The jury returned a verdict of guilty. The defendant’s motion for a new trial, based on the general grounds and on three special grounds, was overruled, and he excepted.

The written request to charge: “Involuntary manslaughter shall consist in the killing of a human being without any intention to do so, but in the commission of an unlawful act, or lawful act which might produce such a consequence, in an unlawful manner,” was not properly adjusted to the case as presented by the evidence and the prisoner’s statement, and its refusal was not erroneous.

Manslaughter was not involved in the case, and the judge did not err in refusing a request to charge: “Manslaughter is the unlawful killing of a human creature, without malice, either expressed or implied, and without any mixture of deliberation whatever, which may be voluntary upon a sudden heat of passion, or involuntary in the commission of an unlawful act, .or a lawful act without due caution and circumspection.”

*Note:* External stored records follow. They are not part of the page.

(** The real name of a user, or the name; what cannot be found is not cached. *)
Definition user_name (data : dict) : res pyval :=
  user ← dict_method "get" (dget_or "user" (PDict []) data);
  Ok (py_or (dget_or "real_name" (PStr "") user) (dget_or "name" (PStr "") user)).
Definition resolve_user_name (account_name user_id : string) : SM pyval :=
  if String.eqb user_id "" then mret (PStr "")
  else
    let cache_key := account_name ++ ":" ++ user_id in
    w ← get_st;
    match dget cache_key (user_cache w) with
    | Some name => mret (PStr name)
    | None =>
        try_catch
          (token ← get_client account_name;
           data ← users_info token user_id;
           name ← lift (user_name data);
           _ ← match name with PStr n => modify (fun w => set_user_cache (dset cache_key n (user_cache w)) w) | _ => mret tt end;
           mret name)
          (fun e => if caught e then mret (PStr "") else raise e)
    end.
Definition history_message (account_name channel : string) (m : pyval) : SM pyval :=
  msg ← lift (dict_method "get" m);
  let field name := dget_or name (PStr "") msg in
  user ← lift (as_str (field "user"));
  name ← resolve_user_name account_name user;
  lift (model_of SlackMessage
    [("channel_id", PStr channel); ("user_id", PStr user); ("user_name", name); ("text", field "text"); ("ts", field "ts");
     ("thread_ts", field "thread_ts"); ("reply_count", dget_or "reply_count" (PInt 0) msg); ("bot_id", field "bot_id");
     ("attachments", dget_or "attachments" (PList []) msg); ("blocks", dget_or "blocks" (PList []) msg);
     ("files", dget_or "files" (PList []) msg); ("account_name", PStr account_name)]).
Definition get_channel_history (account_name channel : string) (limit : Z) (oldest latest : string) : SM pyval :=
  token ← get_client account_name;
  data ← conversations_history token channel limit oldest latest;
  raw ← lift (as_iter (dget_or "messages" (PList []) data));
  messages ← map_each (history_message account_name channel) raw;
  mret (PDict [("messages", PList messages); ("total", PInt (Z.of_nat (List.length messages)));
               ("has_more", dget_or "has_more" (PBool false) data); ("channel_id", PStr channel)]).
Definition send_message (account_name channel text thread_ts : string) (blocks : list pyval) (unfurl_links unfurl_media : bool) : SM pyval :=
  token ← get_client account_name;
  data ← chat_post_message token channel text thread_ts blocks unfurl_links unfurl_media;
  mret (PDict [("ok", PBool true); ("channel", dget_or "channel" (PStr "") data); ("ts", dget_or "ts" (PStr "") data);
               ("message_text", PStr text); ("account_name", PStr account_name)]).
Definition add_reaction (account_name channel timestamp name : string) : SM pyval :=
  token ← get_client account_name;
  _ ← reactions_add token channel timestamp name;
  mret (PDict [("ok", PBool true); ("channel", PStr channel); ("reaction", PStr name)]).
Definition upload_file (account_name : string) (channels : list string) (filename content_base64 title initial_comment : string) : SM pyval :=
  token ← get_client account_name;
  data ← files_upload_v2 token channels filename content_base64 title initial_comment;
  file ← lift (dict_method "get" (dget_or "file" (PDict []) data));
  mret (PDict [("ok", PBool true); ("file_id", dget_or "id" (PStr "") file); ("file_url", dget_or "permalink" (PStr "") file)]).

(** ** The routes *)

Abbreviation handler := (request -> EM World pyval).
Variable health_check : World -> bool * pyval.
Definition require_account (account_name : string) : SM unit :=
  w ← get_st;
  match get_account account_name w with
  | Some _ => mret tt
  | None => http_error 404 ("Account '" ++ account_name ++ "' not found. Add it via POST /accounts.")
  end.
Definition health : handler := fun _ => gets (fun w => (health_check w).2).
Definition readiness : handler := fun _ =>
  w ← get_st; if (health_check w).1 then mret (health_check w).2 else http_error 503 "unhealthy".
Definition auth_status : handler := fun r =>
  let account_name := path_param "account_name" r in _ ← require_account account_name; get_auth_status account_name.
Definition all_auth_statuses : handler := fun _ =>
  w ← get_st; l ← map_each (fun na => get_auth_status (sl_name na.2)) (accounts w); mret (PList l).
Definition test_connection : handler := fun r =>
  let account_name := path_param "account_name" r in
  _ ← require_account account_name;
  status ← get_auth_status account_name;
  d ← lift (as_dict status);
  if truthy (of_body "authenticated" d) then
    mret (PDict [("status", PStr "connected"); ("team", of_body "team_name" d); ("bot_user_id", of_body "bot_user_id" d)])
  else http_error 502 "Connection test failed — check bot_token".

Definition AccountCreateRequest : list field :=
  [needed "name" KText; needed "bot_token" KText; with_default "app_token" KText (PStr ""); with_default "default_channel" KText (PStr "general");
   with_default "environment" KText (PStr "production")].
Definition list_accounts : handler := fun _ =>
  gets (fun w => PList (map (fun na => PDict [("name", PStr (sl_name na.2)); ("environment", PStr (sl_environment na.2));
                                              ("default_channel", PStr (sl_default_channel na.2))]) (accounts w))).
Definition add_account : handler := fun r =>
  body ← lift (model_body datetime_text AccountCreateRequest r);
  let a := MkSlackAccount (text_in "name" body) (text_in "bot_token" body) (text_in "app_token" body) (text_in "default_channel" body)
             (text_in "environment" body) in
  _ ← modify (fun w => set_accounts (slack_register a (accounts w)) w);
  mret (PDict [("status", PStr "created"); ("name", PStr (sl_name a))]).
(** The clients of the account stay. *)
Definition remove_account : handler := fun r =>
  let account_name := path_param "account_name" r in
  w ← get_st;
  if dhas account_name (accounts w) then
    _ ← modify (fun w => set_accounts (ddel account_name (accounts w)) w); mret (PDict [("status", PStr "removed")])
  else http_error 404 ("Account '" ++ account_name ++ "' not found").

Definition get_channels : handler := fun r =>
  account_name ← lift (text_param "account_name" r);
  limit ← lift (int_param "limit" 200 (Some 1%Z) (Some 1000%Z) r);
  _ ← require_account account_name;
  l ← list_channels account_name (text_param_or "types" "public_channel,private_channel" r) limit; mret (PList l).
Definition get_messages : handler := fun r =>
  account_name ← lift (text_param "account_name" r);
  channel ← lift (text_param "channel" r);
  limit ← lift (int_param "limit" 50 (Some 1%Z) (Some 1000%Z) r);
  _ ← require_account account_name;
  get_channel_history account_name channel limit (text_param_or "oldest" "" r) (text_param_or "latest" "" r).
Definition SendMessageRequest : list field :=
  [needed "channel" KText; needed "text" KText; with_default "thread_ts" KText (PStr ""); with_default "blocks" (KList KObject) (PList []);
   with_default "unfurl_links" KFlag (PBool true); with_default "unfurl_media" KFlag (PBool true)].
Definition AddReactionRequest : list field := [needed "channel" KText; needed "timestamp" KText; needed "name" KText].
Definition FileUploadRequest : list field :=
  [needed "channels" (KList KText); needed "filename" KText; needed "content_base64" KText; with_default "title" KText (PStr "");
   with_default "initial_comment" KText (PStr "")].
Definition with_body (fields : list field) (run : string -> dict -> SM pyval) : handler := fun r =>
  account_name ← lift (text_param "account_name" r);
  body ← lift (model_body datetime_text fields r);
  _ ← require_account account_name;
  run account_name body.
Definition items_in (name : string) (body : dict) : list pyval := match of_body name body with PList l => l | _ => [] end.
Definition post_message : handler := with_body SendMessageRequest (fun account_name body =>
  send_message account_name (text_in "channel" body) (text_in "text" body) (text_in "thread_ts" body) (items_in "blocks" body)
    (truthy (of_body "unfurl_links" body)) (truthy (of_body "unfurl_media" body))).
Definition post_reaction : handler := with_body AddReactionRequest (fun account_name body =>
  add_reaction account_name (text_in "channel" body) (text_in "timestamp" body) (text_in "name" body)).
Definition post_file : handler := with_body FileUploadRequest (fun account_name body =>
  upload_file account_name (map py_str (items_in "channels" body)) (text_in "filename" body) (text_in "content_base64" body)
    (text_in "title" body) (text_in "initial_comment" body)).
Definition slack_routes : list (route World) :=
  [Route "GET" "/health" "health" 200 health; Route "GET" "/readiness" "readiness" 200 readiness;
   Route "GET" "/auth/{account_name}/status" "auth_status" 200 auth_status;
   Route "GET" "/auth/status" "all_auth_statuses" 200 all_auth_statuses;
   Route "POST" "/auth/{account_name}/test" "test_connection" 200 test_connection;
   Route "GET" "/accounts" "list_accounts" 200 list_accounts; Route "POST" "/accounts" "add_account" 201 add_account;
   Route "DELETE" "/accounts/{account_name}" "remove_account" 200 remove_account;
   Route "GET" "/channels" "list_channels" 200 get_channels; Route "GET" "/messages" "get_channel_messages" 200 get_messages;
   Route "POST" "/messages/send" "send_message" 200 post_message; Route "POST" "/reactions/add" "add_reaction" 200 post_reaction;
   Route "POST" "/files/upload" "upload_file" 200 post_file].
End connector.
(** [_extract_first_id] of [allegro.py]. *)
Definition allegro_first_id (resp : option response) (list_key id_key : string) : res (option string) :=
  match resp with
  | None => Ok None
  | Some r =>
      if negb (ok_200 r) then Ok None
      else
        catch
          (data ← resp_json r;
           items ← match data with
                   | PList _ => Ok data
                   | _ => d ← dict_method "get" data; Ok (dget_or list_key (PList []) d)
                   end;
           if truthy items then
             item ← first_item items; d ← dict_method "get" item;
             Ok (Some (py_str (dget_or id_key (PStr "") d)))
           else Ok None)
          lookup_error (Ok None)
  end.
(** [_extract_first_id] and [_extract_first_id_from_list] of [woocommerce.py]. *)
Definition woo_first_id (resp : option response) (list_key : string) : res pyval :=
  match resp with
  | None => Ok PNone
  | Some r =>
      if negb (ok_200 r) then Ok PNone
      else
        catch
          (data ← resp_json r;
           let items := match data with
                        | PDict d => dget list_key d
                        | PList _ => Some data
                        | _ => None
                        end in
           match items with
           | None => Ok PNone
           | Some items =>
               if truthy items then
                 item ← first_item items; d ← dict_method "get" item;
                 Ok (py_or (dget_or "id" PNone d) (dget_or "order_id" PNone d))
               else Ok PNone
           end)
          lookup_error (Ok PNone)
  end.
Definition woo_first_id_from_list (resp : option response) : res pyval :=
  match resp with
  | None => Ok PNone
  | Some r =>
      if negb (ok_200 r) then Ok PNone
      else
        catch
          (data ← resp_json r;
           match data with
           | PList (item :: _) => d ← dict_method "get" item; Ok (dget_or "id" PNone d)
           | _ => Ok PNone
           end)
          lookup_error (Ok PNone)
  end.
(** The ids of [_extract_doc_ids] of [skanuj_fakture.py], and the first of them. *)
Definition document_ids (resp : option response) : pyval :=
  match resp with
  | None => PList []
  | Some r =>
      if negb (ok_200_201 r) then PList []
      else match (v ← resp_json r;
                  data ← dict_method "get" v;
                  Ok (py_or (dget_or "documentIdList" PNone data)
                        (py_or (dget_or "documentsIdList" PNone data)
                           (py_or (dget_or "documents_id_list" PNone data) (PList []))))) with
           | Ok ids => ids
           | Raise _ => PList []
           end
  end.
Definition first_document_id (resp : option response) : pyval :=
  let ids := document_ids resp in
  if truthy ids then match first_item ids with Ok id => id | Raise _ => PNone end else PNone.

Definition PDF_STUB : string :=
  let nl := str1 (chr 10) in
  "%PDF-1.0" ++ nl ++ "1 0 obj<</Pages 2 0 R>>endobj" ++ nl ++ "2 0 obj<</Kids[3 0 R]/Count 1>>endobj" ++ nl
  ++ "3 0 obj<</MediaBox[0 0 612 792]>>endobj" ++ nl ++ "trailer<</Root 1 0 R>>" ++ nl ++ "%%EOF".

Definition skipped (error name : string) : pyval := result name "SKIP" 0 error "".

Section suites.
Variable connector : list request -> request -> res response.
Variable elapsed : list request -> Z.
Abbreviation CM := (EM (list request)).

(** [results.append(await check)], for each check. *)
Fixpoint collect (checks : list (CM pyval)) : CM (list pyval) :=
  match checks with
  | [] => mret []
  | c :: rest => x ← c; xs ← collect rest; mret (x :: xs)
  end.
Definition get_ (url name : string) (params : dict) : CM pyval := get_check connector elapsed url name (Some params).
Definition get_bare (url name : string) : CM pyval := get_check connector elapsed url name None.
(** [chk, _ = await req_check(...)]. *)
Definition req_ (rq : request) (name : string) (accept_statuses : list Z) : CM pyval :=
  p ← req_check connector elapsed rq name accept_statuses; mret p.1.
Definition with_params (meth url : string) (params : dict) : request := Req meth url (Some params) None None false.
Definition with_json (meth url : string) (json : pyval) : request := Req meth url None (Some json) None false.
Definition with_both (meth url : string) (params : dict) (json : pyval) : request := Req meth url (Some params) (Some json) None false.
Definition account_of (t : Target) : string := text_or "account_name" "verification-agent" (creds_of t).
Definition account_params (t : Target) : dict := [("account_name", PStr (account_of t))].
Definition in_list (what : string) (l : pyval) : CM bool := lift (py_in (PStr what) l).
Definition when (b : bool) (l : list (CM pyval)) : list (CM pyval) := if b then l else [].

(** ** Fallbacks per category *)

Definition generic_ecommerce (t : Target) : CM (list pyval) :=
  let base := tg_base_url t in
  orders ← in_list "order.fetch" (mf_actions (tg_manifest t));
  l1 ← collect (when orders [get_ (base ++ "/orders") "list_orders" (account_params t ++ [("per_page", PStr "1")])%list]);
  products ← in_list "product.search" (mf_actions (tg_manifest t));
  l2 ← collect (when products [get_ (base ++ "/products/search") "search_products"
                    (account_params t ++ [("query", PStr "test"); ("page", PStr "1"); ("page_size", PStr "1")])%list]);
  mret (l1 ++ l2)%list.
Definition vault : option string :=
  if String.eqb (encryption_key cfg) "" then None
  else match vault_init (encryption_key cfg) with Ok raw_key => Some raw_key | Raise _ => None end.
Definition matches (filter : option string) (value : string) : bool :=
  match filter with Some f => String.eqb f "" || String.eqb value f | None => true end.
(** What a run verifies, with the credentials. *)
Definition run_targets (connector_filter version_filter : option string) : list Target :=
  let found := discover_targets (default_connector_port cfg) (discover_manifests (discovery_files cfg)) instances in
  let chosen := List.filter (fun t => matches connector_filter (mf_name (tg_manifest t))
                                      && matches version_filter (mf_version (tg_manifest t))) found in
  match vault with
  | Some raw_key => map (with_credentials arrange_names raw_key credential_rows) chosen
  | None => chosen
  end.
Definition runner_failed (e : pyexn) : list pyval :=
  [PDict [("name", PStr "runner"); ("status", PStr "FAIL"); ("error", PStr (error_text e))]].
Definition verify_target (run_id : string) (began : Z) (t : Target) : EM AgentDb report_line :=
  checks ← within trace set_trace (try_catch (verify_single t) (fun e => mret (runner_failed e)));
  report ← save_report jsonb run_id began t checks;
  let m := tg_manifest t in
  mret (MkLine (mf_category m ++ "/" ++ mf_name m ++ "/" ++ mf_version m) (vr_status report) (vr_summary report)).
(** An exception rolls the tables back; what was sent stays sent. *)
Definition rolled_back (before after : AgentDb) : AgentDb := set_trace (trace after) before.
Definition count_lines (p : string -> bool) (lines : list report_line) : Z :=
  Z.of_nat (List.length (List.filter (fun l => p (ln_status l)) lines)).
(** [run_verification] once it holds the lock; [began] and [now] are the clock at the start and at
    the end of the transaction. *)
Definition run_verification (connector_filter version_filter : option string) (run_id : string) (began now : Z)
    : EM AgentDb run_answer :=
  try_catch
    (match run_targets connector_filter version_filter with
     | [] => mret (NoTargets run_id)
     | targets =>
         lines ← atomic rolled_back
           (lines ← map_each (verify_target run_id began) targets;
            _ ← update_last_run now (Some (now + verification_interval_days cfg * day)%Z);
            mret lines);
         mret (Completed run_id (Z.of_nat (List.length lines))
                 (count_lines (String.eqb "PASS") lines)
                 (count_lines (fun s => String.eqb "FAIL" s || String.eqb "PARTIAL" s) lines)
                 (count_lines (String.eqb "SKIP") lines) lines)
     end)
    (fun e => mret (RunError run_id (error_text e))).
End runner.

(** ** The lock, the tasks and the scheduler

    The event loop runs a task up to its next suspension: between the test of the lock and its
    acquisition there is none, while a task created by a route starts later. *)

Record task := MkTask { tk_run_id : string; tk_scheduled : bool; tk_connector : option string; tk_version : option string }.
Inductive outcome := Ran (answer : run_answer) | Skipped.
Record agent := MkAgent {
  pending : list task;
  holder : option task;
  outcomes : list (string * outcome);
  db : AgentDb
}.
Definition is_running (a : agent) : bool := match holder a with Some _ => true | None => false end.

Record run_response := MkRun { rr_run_id : string; rr_status : string }.
(** [POST /run] and [POST /run/{connector_name}]. *)
Definition trigger_run (run_id : string) (connector version : option string) (a : agent) : res run_response * agent :=
  if is_running a then (Raise (http_exception 409 "A verification run is already in progress"), a)
  else (Ok (MkRun run_id "started"),
        MkAgent (pending a ++ [MkTask run_id false connector version])%list (holder a) (outcomes a) (db a)).
(** A tick of the scheduler: [_scheduled_run] begins by reading the settings. *)
Definition tick (run_id : string) (a : agent) : agent :=
  MkAgent (pending a ++ [MkTask run_id true None None])%list (holder a) (outcomes a) (db a).
(** [srow and not srow.enabled]. *)
Definition disabled (rows : list VerificationSettings) : res bool :=
  row ← scalar_one_or_none rows; Ok match row with Some r => negb (st_enabled r) | None => false end.
Definition ended (k : task) (o : outcome) (pending_left : list task) (a : agent) : agent :=
  MkAgent pending_left (holder a) ((tk_run_id k, o) :: outcomes a) (db a).
(** A task runs until it holds the lock, or ends. *)
Definition start_task (k : task) (rest : list task) (a : agent) : agent :=
  let begin := if is_running a then ended k (Ran AlreadyRunning) rest a else MkAgent rest (Some k) (outcomes a) (db a) in
  if tk_scheduled k then
    match disabled (settings_rows (db a)) with
    | Ok false => if is_running a then ended k Skipped rest a else begin
    | _ => ended k Skipped rest a
    end
  else begin.

Section tasks.
(** What a run does to the database once it holds the lock. *)
Variable perform : task -> EM AgentDb run_answer.
Definition finish_task (a : agent) : agent :=
  match holder a with
  | None => a
  | Some k =>
      let '(r, w) := perform k (db a) in
      MkAgent (pending a) None
        ((tk_run_id k, Ran match r with Ok answer => answer | Raise e => RunError (tk_run_id k) (error_text e) end) :: outcomes a) w
  end.

(** A step, with the identifiers of the runs it began or promised. *)
Inductive agent_step : agent -> list string -> agent -> Prop :=
  | step_trigger run_id connector version a r a' :
      trigger_run run_id connector version a = (Ok r, a') -> agent_step a [rr_run_id r] a'
  | step_tick run_id a : agent_step a [run_id] (tick run_id a)
  | step_start l1 k l2 a : pending a = (l1 ++ k :: l2)%list -> agent_step a [] (start_task k (l1 ++ l2)%list a)
  | step_finish a : agent_step a [] (finish_task a).
Inductive reaches (w : AgentDb) : list string -> agent -> Prop :=
  | reaches_idle : reaches w [] (MkAgent [] None [] w)
  | reaches_step ids a new a' : reaches w ids a -> agent_step a new a' -> reaches w (new ++ ids)%list a'.
End tasks.

(** The live job: the days between two ticks. *)
Record live := MkLive { job_interval : Z; tables : AgentDb }.
Definition on_tables {A} : EM AgentDb A -> EM live A := within tables (fun w l => MkLive (job_interval l) w).
Definition live_rollback (before after : live) : live := MkLive (job_interval after) (tables before).
(** [_init_scheduler]. *)
Definition init_scheduler : EM live unit :=
  row ← on_tables ensure_settings; modify (fun l => MkLive (st_interval_days row) (tables l)).

Section api.
Variable isoformat : Z -> string.
Variable fromisoformat : string -> res Z.
Definition time_or_null (t : option Z) : pyval := match t with Some t => PStr (isoformat t) | None => PNone end.

Definition get_scheduler_status (running : bool) : EM live pyval :=
  row ← on_tables ensure_settings;
  mret (PDict [("enabled", PBool (st_enabled row)); ("interval_days", PInt (st_interval_days row));
               ("last_run", time_or_null (st_last_run_at row)); ("next_run", time_or_null (st_next_run_at row));
               ("currently_running", PBool running)]).
(** [SchedulerUpdate]. *)
Record SchedulerUpdate := MkUpdate { su_enabled : option bool; su_interval_days : option Z }.
Definition update_scheduler (body : SchedulerUpdate) : EM live pyval :=
  atomic live_rollback
    (row ← on_tables ensure_settings;
     let row := MkSettings (default (st_enabled row) (su_enabled body)) (st_interval_days row) (st_last_run_at row) (st_next_run_at row) in
     row ← match su_interval_days body with
           | Some days =>
               if (days <? 1)%Z then http_error 400 "interval_days must be >= 1"
               else mret (MkSettings (st_enabled row) days (st_last_run_at row) (st_next_run_at row))
           | None => mret row
           end;
     _ ← on_tables (modify (set_settings [row]));
     _ ← match su_interval_days body with
         | Some _ => modify (fun l => MkLive (st_interval_days row) (tables l))
         | None => mret tt
         end;
     mret (PDict [("enabled", PBool (st_enabled row)); ("interval_days", PInt (st_interval_days row));
                  ("last_run", time_or_null (st_last_run_at row)); ("next_run", time_or_null (st_next_run_at row))])).

(** ** Listings

    [ORDER BY] leaves open the order of what it finds equal. *)

Variable newest : list VerificationReport -> list VerificationReport.
Variable newest_runs : list (string * Z) -> list (string * Z).
Variable by_name : list VerificationReport -> list VerificationReport.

The court charged the jury: “The reasonable doubt of the law does not mean a fanciful or captious [capricious?] doubt, it does not mean a doubt arbitrarily created in the mind of a juror for the purpose of finding an excuse to acquit; but it means a doubt which has some reasonable foundation upon which to rest, it means a doubt of a fair-minded, reasonable man and juror, who is honestly in search after the truth and which doubt grows out of the evidence, want of evidence, or proven circumstances in the case.” In connection with this charge the court also instructed the jury in the language of the Code as to the right of the defendant to make a statement before the jury. In view of such additional instruction, the substance of the defendant’s statement before the jury, which contained no denial, explanation, or reference to the second shot, the beating with the gun, or the confession to the sheriff, as shown by the uncontradicted evidence, the foregoing charge was not cause for reversal on the ground, as contended, that it “fails to instruct the jury that a reasonable doubt can arise from tlie defendant’s statement; that such charge negatives the idea that a reasonable doubt can arise from defendant’s statement.” See Golatt v. State, 130 Ga. 18 (2) (60 S. E. 107), holding: “No question of manslaughter was involved in the case. The evidence showed a case of wilful murder. The statement of the accused was to the effect that the woman’s death was caused by an accident not involving criminal responsibility on his part. The accused was convicted of murder. It was therefore not error harmful to him, or requiring a new trial, that the court said to the jury, ‘If there is any manslaughter in the case, it is voluntary manslaughter.’” See also Vaughn v. State, 88 Ga. 731 (4) (16 S. E. 64); Jordan v. State, 130 Ga. 406 (2) (60 S. E. 1063). A request is made to review and overrule the rulings referred to in the two cases last cited, and in all others preceding and subsequent to those decisions, “in so far as they hold that it is not error to fail to refer to the prisoner’s statement when charging upon the doctrine of reasonable doubt.” In view of the substance of the prisoner’s statement in this ease, the principle contended for in this request, if tenable, would not be cause for a reversal. All the Justices do not concur in the view that the former decisions of this court should be overruled.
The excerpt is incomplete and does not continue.